Journalists and citizens: Working together on crowdsourced investigations

“We do not create communities. We intercept the needs of communities.”

This is how journalist Rosy Battaglia defines her mission. Battaglia is the founder and editor of Cittadini Reattivi, a crowdsourced civic journalism project.

Together with Daniel Drepper, senior editor at Correct!v, and data journalist Gianluca de Martino of Dataninja, she was one of the speakers at the panel discussion “Between civic and data journalism: How to work on a crowdsourced journalistic investigation“, which took place during this year’s International Journalism Festival in Perugia.

The three panellists seemed to agree that journalism has one important function, among others: to create knowledge and, essentially, be of service to the community.
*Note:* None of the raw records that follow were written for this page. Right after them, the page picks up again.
(** * voice-agent: the mock banking tools of the voice assistant

    A shallow embedding of [src/mock/backend.ts], of the callbacks and
    handlers of the [Conversation] component ([handleToolCall],
    [handleMessage], [startConversation] with the callbacks it registers,
    [stopConversation], the API key handlers, the session button) and of
    the [TransactionHistory] component, with the properties of the banking
    tools, of the transcript and of the life of a session proved over it.
    The playback of the audio that the session returns is left out: it runs
    on the clock of the audio context, across an [await], through helpers
    of [utils/audio].

    Conventions of the embedding:
    - a JavaScript [number] holding a balance, an amount or a limit is an
      integer ([Z]): the doubles of the source compute [+], [-] and [<] on
      whole numbers exactly as long as operands and results stay within
      2^53 ([Numbers.exact_below]). A statement that needs exact sums says
      so; [Doubles] has the update of a transfer on doubles, for amounts
      with cents;
    - a string is a [string] of bytes; [toLowerCase] and [trim] act on the
      ASCII range;
    - React state and refs are the fields of one record, [Component]. A
      state setter called with a value, or with an updater that reads only
      its argument, is applied where it is called. An updater that reads a
      ref (those of [handleMessage]) is queued and applied once the handler
      has returned, and reads the ref as it is then;
    - calls on objects outside the component (the session, the media stream,
      the audio nodes, the console) are collected in a list of [Effect]s, in
      the order in which the objects receive them;
    - a value that a callback closes over at render time (the [accounts] that
      [handleToolCall] reads) is an argument of the callback; for the
      callback of a running session it is the value of the render that
      started the session ([Closure.onmessage]);
    - an async handler is split where it awaits ([before_await],
      [after_await]); [Session.step] lets other events run in between. *)

From Stdlib Require Import ZArith QArith Qround List String Ascii Bool Lia.
From Stdlib Require Import DecimalString DecimalZ DecimalPos Lqa PrimFloat.
Import ListNotations.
“It is important to work with the citizens,” said Battaglia, “not only for them.”


‘Journalists have a superpower – the citizens’
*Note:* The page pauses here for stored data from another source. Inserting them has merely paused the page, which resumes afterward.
Definition mutate (op : mutation) (s : Set_) (h : heap) : Set_ * heap :=
  match op with
  | CallAdd v => Add s v h
  | CallAddSeq seq => AddSeq s seq h
  | CallClear => (s, Clear s h)
  | CallDelete v => (s, (Delete s v h).2)
  | CallDeleteFunc tr del => (s, (DeleteFunc tr s del h).2)
  | CallDeleteSeq seq => (s, (DeleteSeq s seq h).2)
  | CallPop tr zeroE => (s, (Pop tr zeroE s h).2)
  | CallUnmarshalJSON dec b =>
      let '(_, s', h') := UnmarshalJSON dec s b h in (s', h')
  end.

Definition mutate_all (ops : list mutation) (s : Set_) (h : heap)
    : Set_ * heap :=
  foldl (λ '(s', h') op, mutate op s' h') (s, h) ops.

(** A set whose map value is nil or points to an allocated map. *)
Definition wf (h : heap) (s : Set_) : Prop :=
  match m s with
  | None => True
  | Some l => l ∈ dom h
  end.

(** The element type has no value that differs from itself. *)
Definition reflexive : Prop := ∀ x, self_equal x = true.

(** No map of the heap holds an entry under a key that differs from
    itself; so it is in every heap when the element type is [reflexive]. *)
Definition no_unfound (h : heap) : Prop :=
  ∀ l c, h !! l = Some c → unfound c = [].

End comparable.
End Comparable.

(** ** From maps with unfound entries to key sets

    When no map holds an unfound entry, a heap is described by the key sets
    of its maps, and a visiting order of the maps gives one of the key
    sets. *)
Definition key_sets `{Countable E} (h : gmap loc (Comparable.gomap (E:=E)))
    : gmap loc (gset E) :=
  Comparable.found <$> h.

Definition set_order `{Countable E} (tr : Comparable.Traversal (E:=E))
    : Traversal (E:=E) :=
  mkTraversal (λ X, Comparable.keys tr (Comparable.mkMap X []))
    (λ X, eq_ind _ (λ k, Comparable.keys tr (Comparable.mkMap X []) ≡ₚ k)
            (Comparable.keys_perm tr (Comparable.mkMap X [])) _
            (app_nil_r (elements X))).

(** The result of a call, with its heap seen as key sets. *)
Definition on_key_sets `{Countable E} {A : Type}
    (r : A * gmap loc (Comparable.gomap (E:=E))) : A * gmap loc (gset E) :=
  (r.1, key_sets r.2).


(** [Set[float64]]: the values used are NaN, [None], and the numbers [n],
    [Some n]. *)
Module Float64.

Definition self_equal (x : option Z) : bool :=
  match x with
  | Some _ => true
  | None => false
  end.



End Float64.

(** [Set[int]] in the same model: every value equals itself. *)
Module IntKeys.

Definition self_equal (x : Z) : bool := true.

(** [c := set.Of(1, 2, 3)] on the empty heap *)
Definition c_set : Set_ :=
  (Comparable.Of self_equal [1; 2; 3]
     (∅ : gmap loc (Comparable.gomap (E:=Z)))).1.
Definition c_heap : gmap loc (Comparable.gomap (E:=Z)) :=
  (Comparable.Of self_equal [1; 2; 3] ∅).2.

End IntKeys.

(** * Properties *)

Section goset_facts.
Context `{Countable E}.
Implicit Types (h : gmap loc (gset E)) (s u t r : Set_) (p : option loc).
Implicit Types (l : loc) (v : list E) (w x y : E) (tr : Traversal (E:=E)).

(** ** Traversals *)

Lemma elem_of_traversal tr (X : gset E) x : x ∈ tr X ↔ x ∈ X.
Proof. by rewrite (keys_perm tr X), elem_of_elements. Qed.

Lemma traversal_nil tr (X : gset E) : tr X = [] ↔ X = ∅.
Proof.
  split.
  - intros Hnil. apply set_eq. intros x.
    rewrite <- (elem_of_traversal tr), Hnil. set_solver.
  - intros ->. apply Permutation_nil_r.
    by rewrite (keys_perm tr ∅), elements_empty.
Qed.

Lemma foldl_snoc {A} (bs acc : list A) :
  foldl (λ a b, a ++ [b]) acc bs = acc ++ bs.
Proof.
  revert acc. induction bs as [|b bs IH]; intros acc; simpl.
  - by rewrite app_nil_r.
  - by rewrite IH, <- app_assoc.
Qed.

(** ** Reading a set *)

Lemma size_zero_L (X : gset E) : size X = 0%nat ↔ X = ∅.
Proof. rewrite size_empty_iff. apply leibniz_equiv_iff. Qed.

Lemma Contains_true h s x : Contains h s x = true ↔ x ∈ deref h (m s).
Proof. unfold Contains, map_has. apply bool_decide_eq_true. Qed.

Lemma Contains_false h s x : Contains h s x = false ↔ x ∉ deref h (m s).
Proof. unfold Contains, map_has. apply bool_decide_eq_false. Qed.

Lemma Size_zero h s : Size h s = 0 ↔ deref h (m s) = ∅.
Proof.
  unfold Size, len. rewrite <- size_zero_L. lia.
Qed.

Lemma Size_nonneg h s : 0 ≤ Size h s.
Proof. unfold Size, len. lia. Qed.

Lemma IsZero_true s : IsZero s = true ↔ m s = None.
Proof. unfold IsZero. apply bool_decide_eq_true. Qed.

Lemma IsZero_false s : IsZero s = false ↔ m s ≠ None.
Proof. unfold IsZero. apply bool_decide_eq_false. Qed.

Lemma IsZero_Size h s : IsZero s = true → Size h s = 0.
Proof. rewrite IsZero_true, Size_zero. by intros ->. Qed.

(** [Equal] decides equality of the key sets. *)
Lemma Equal_true tr h s u :
  Equal tr h s u = true ↔ deref h (m s) = deref h (m u).
Proof.
  unfold Equal, len.
  set (X := deref h (m s)). set (Y := deref h (m u)).
  destruct (bool_decide_reflect (Z.of_nat (size X) = Z.of_nat (size Y)))
    as [Hsz|Hsz]; simpl.
  - destruct (bool_decide_reflect (Z.of_nat (size X) = 0)) as [HX|HX]; simpl.
    + destruct (bool_decide_reflect (Z.of_nat (size Y) = 0)) as [HY|HY];
        [|lia]. simpl. split; [intros _|done].
      assert (X = ∅) as -> by (apply size_zero_L; lia).
      assert (Y = ∅) as -> by (apply size_zero_L; lia). done.
    + rewrite forallb_forall. split.
      * intros Hall. apply set_subseteq_size_eq; [|lia].
        intros x Hx. apply Contains_true, Hall, list_elem_of_In.
        by apply elem_of_traversal.
      * intros HXY x Hx. apply Contains_true. fold Y. rewrite <- HXY.
        by apply list_elem_of_In, elem_of_traversal in Hx.
  - split; [done|]. intros HXY. rewrite HXY in Hsz. done.
Qed.

(** ** Heap discipline *)

Lemma frame_refl h p : valid h p → frame p h p h.
Proof. intros Hp. split_and!; [done|done|]. intros l _ Hl. done. Qed.

Lemma frame_trans p h p1 h1 p2 h2 :
  frame p h p1 h1 → frame p1 h1 p2 h2 → frame p h p2 h2.
Proof.
  intros (_ & Hd1 & Hf1) (Hv2 & Hd2 & Hf2). split_and!; [done|set_solver|].
  intros l Hl Hp. pose proof (Hf1 l Hl Hp) as [Heq1 Hne1].
  pose proof (Hf2 l (Hd1 l Hl) Hne1) as [Heq2 Hne2].
  split; [congruence|done].
Qed.

(** A computation followed by one that builds a result of its own. *)
Lemma frame_then_fresh p h p1 h1 p2 h2 :
  frame p h p1 h1 → frame None h1 p2 h2 → frame p h p2 h2.
Proof.
  intros (_ & Hd1 & Hf1) (Hv2 & Hd2 & Hf2). split_and!; [done|set_solver|].
  intros l Hl Hp. pose proof (Hf1 l Hl Hp) as [Heq1 _].
  pose proof (Hf2 l (Hd1 l Hl) ltac:(done)) as [Heq2 Hne2].
  split; [congruence|done].
Qed.

Lemma frame_valid p h p' h' q : frame p h p' h' → valid h q → valid h' q.
Proof. intros (_ & Hd & _). destruct q as [l|]; simpl; [apply Hd|done]. Qed.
Without a doubt, journalism today is as open as never before. Users are not just users – they are also an active part of the news creation process. They are contributors, they are sources, and often they know more about a certain issue than the individual journalists themselves, as Drepper pointed out.

“Journalists have superpowers and communities are the source,” said Battaglia, referring to a quote by journalist Josh Stearns.

Cittadini Reattivi is an example of just how powerful communities can be. Since Battaglia launched the project in 2013, she has been able to gather user-generated story ideas, some of which eventually led to new journalistic investigations. The largest data-driven investigation that came about as a result of content generated on the platform was “The price of asbestos”. It was published in 2015 and it focused on those communities in Italy most affected by pollution resulting from asbestos.

“We wanted to blend civic with data journalism,” Battaglia explained. “We didn’t want to do traditional investigative journalism, which is often based on judicial information. We wanted to find out things before the judiciary stepped in. We wanted to find out the factors that cause environmental problems.”

In a way, what she has managed to achieve with her project, is to do watchdog journalism. And she hasn’t been the only one.

Drepper and his team at Correct!v have been working for the rights of their local communities. About half a year ago, they launched an investigation into the alleged wrongdoings of local savings banks in Germany (Sparkassen).

“Those banks should be there to help people save money, but there were lots of reports that these banks are wasting money [and] are not transparent enough, [so] we decided to investigate all of them.”

Because of the scope of the investigation Drepper and his team set out to engage as many people as possible, who would eventually contribute different pieces of information to fill in the existing blanks. Needless to say, one of the main challenges in this – as in most projects involving citizen journalism – was the ability to verify all the information collected.

De Martino, in turn, spoke primarily about the creation and mission of Confiscati Bene (literally “well confiscated”) – a participatory project that aims to promote transparency around the reuse of assets seized from the mafia. The project is largely dependent on citizen monitoring and reports, as “citizens help verify is those assets have been left in the hands of organized crime”, or indeed seized, De Martino explained.

All three projects are examples of how involving citizens and encouraging user-generated contributions can help move journalistic investigations forward, as well as respond to the needs of local communities.

At the end of the day, such initiatives are there to fulfill not one but several missions: to investigate, to inform, and most of all, to create knowledge and educate.